Nel cuore della Silicon Valley, la febbre dell’intelligenza artificiale non si misura più solo in chip o data center, ma anche in esseri umani.
Mercor, startup fondata nel 2023 da tre studenti universitari che hanno abbandonato gli studi, è diventata in pochi mesi uno dei nomi più discussi dell’ecosistema IA, reclutando persone reali per addestrare i chatbot.
È un’idea tanto semplice quanto redditizia, che ha spinto la sua valutazione a 10 miliardi di dollari e ne fa uno degli esempi più lampanti del nuovo mercato dell’“outsourcing cognitivo”.
Nata come piattaforma per la selezione del personale, Mercor ha capito prima di altri che le competenze raccolte per le aziende tech potevano trasformarsi nella materia prima dell’intelligenza artificiale. Dalla selezione dei curriculum al reclutamento di esperti, il passo è stato breve.
Oggi gestisce una rete di oltre 30.000 collaboratori in tutto il mondo, tra avvocati, medici, banchieri, giornalisti e professionisti di ogni settore, incaricati di valutare le risposte dei chatbot e perfezionare i modelli linguistici di aziende come OpenAI e Anthropic.
Professionisti che addestrano le IA che li sostituiranno
L’ascesa di Mercor mette a nudo un paradosso del nostro tempo: l’intelligenza artificiale ha bisogno di intelligenza umana per funzionare.
In questa nuova industria dell’addestramento, professionisti altamente qualificati vengono ingaggiati per insegnare alle macchine a ragionare, argomentare, diagnosticare o scrivere con sensibilità e competenza.
Un medico può guadagnare fino a 170 dollari l’ora per valutare risposte mediche generate dall’IA; un esperto di politica, invece, può essere pagato per individuare bias ideologici nelle risposte dei modelli, segnalando dove un chatbot tradisce inclinazioni conservative o progressiste.
Dietro questa monetizzazione della conoscenza si nasconde però una contraddizione: molti di questi lavoratori stanno contribuendo a costruire sistemi che un giorno potrebbero ridurre il bisogno delle loro stesse professioni.
È la frontiera del lavoro cognitivo, dove l’umano non viene sostituito ma arruolato nella formazione del suo sostituto.
La rivalità con Scale AI
La fortuna di Mercor è cresciuta parallelamente al momento più controverso per Scale AI, la società simbolo dell’etichettatura dei dati.
Dopo che Meta ha investito 14 miliardi di dollari per acquistare quasi la metà di Scale, la startup si è infatti ritrovata sotto accusa per i potenziali conflitti di interesse conseguenti il rischio di perdita di neutralità.
Il trasferimento del suo fondatore, Alexandr Wang, a Meta per guidare i progetti di intelligenza artificiale del gruppo, ha alimentato queste perplessità e il vuoto di fiducia ha aperto la strada a Mercor. La quale, secondo fonti vicine all’azienda, avrebbe quadruplicato i ricavi nel giro di pochi mesi.
Il clima di competizione si è poi acceso ulteriormente quando Scale ha citato in giudizio Mercor, accusandola di aver assunto un proprio ex dipendente e di averne sfruttato le informazioni riservate. La disputa è oggi al centro di una causa nei tribunali americani.

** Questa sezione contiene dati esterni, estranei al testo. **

(** C5: the exchange is linearizable, up to the bytes on the wire.  Whatever the
    interleaving, take the requests in the order in which the processing thread
    has processed them: if they are a legal history of the sequential exchange,
    then the book, the clock and the routing table are what that history leads
    to, and its responses are those popped from the outbound queue, those in it
    and those still to be pushed, in order.  If moreover the connections have
    different descriptors, then for every client that is still connected the
    bytes its socket took so far, the bytes in its write buffer and the payloads
    for it that are still on the way are together exactly the payloads of the
    responses addressed to it, in order, each exactly once. *)
Theorem main_linearizes g st outs : peers_ok fuel (good_stream (Binary.BinarySerializer host)) w0 → always_roomy →
  run_main schedule = Ok g tt →
  answers (Binary.BinarySerializer host) host clock (pg_done g) spec_initial = Some (st, outs) →
  refines (pg_processor g) st ∧
  ∃ queued, ring_rep DEFAULT_RING_CAPACITY (outbound_queue_ (pg_server g)) queued ∧
    outs = pg_sent g ++ queued ++ pg_todo g ∧
    (NoDup (fst <$> backlog w0 (server_fd_ (pg_server g))) →
     ∀ fd c, 0 <= fd → clients_ (pg_server g) !! Z.to_nat fd = Some c → active c = true →
       tx (world (pg_server g)) fd ++ unsent c ++ payloads_for fd (queued ++ pg_todo g) = payloads_for fd outs).
Proof.
  intros Hpeers Hroom He Ha.
  destruct (run_main_inv _ _ g (good_stream_frames _) (good_request_ok _) Hpeers Hroom He) as (ms & out & Hok).
  destruct (po_linear _ _ _ _ _ _ _ _ _ _ Hok st outs Ha) as [Hrf Ho].
  split; [done|]. exists out. split; [apply (po_outbound _ _ _ _ _ _ _ _ _ _ Hok)|]. split; [done|].
  intros Hnd fd c Hfd Hc Hact. by eapply delivered_streams.
Qed.
End main.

La conoscenza a cottimo di Mercor
Dietro la corsa ai modelli fondazionali si nasconde allora un’economia che monetizza al minuto la competenza professionale. Secondo le tariffe medie riportate da Mercor, un cliente che paga 100 dollari l’ora per un “data labeler” ne fa arrivare circa 65–70 al lavoratore, con il resto trattenuto dalla piattaforma.
La media delle retribuzioni si aggira intorno agli 85 dollari l’ora, in una giostra globale che remunera non solo chi sa programmare ma anche chi sa giudicare la qualità delle risposte prodotte dall’intelligenza artificiale.
Mercor insomma non vende chip né algoritmi: vende la mente umana, un’ora alla volta. E nel farlo ci ricorda che l’intelligenza artificiale resta ancora una storia scritta da mani umane. Anche se qualcuna di quelle mani, un giorno, potrebbe non servire più.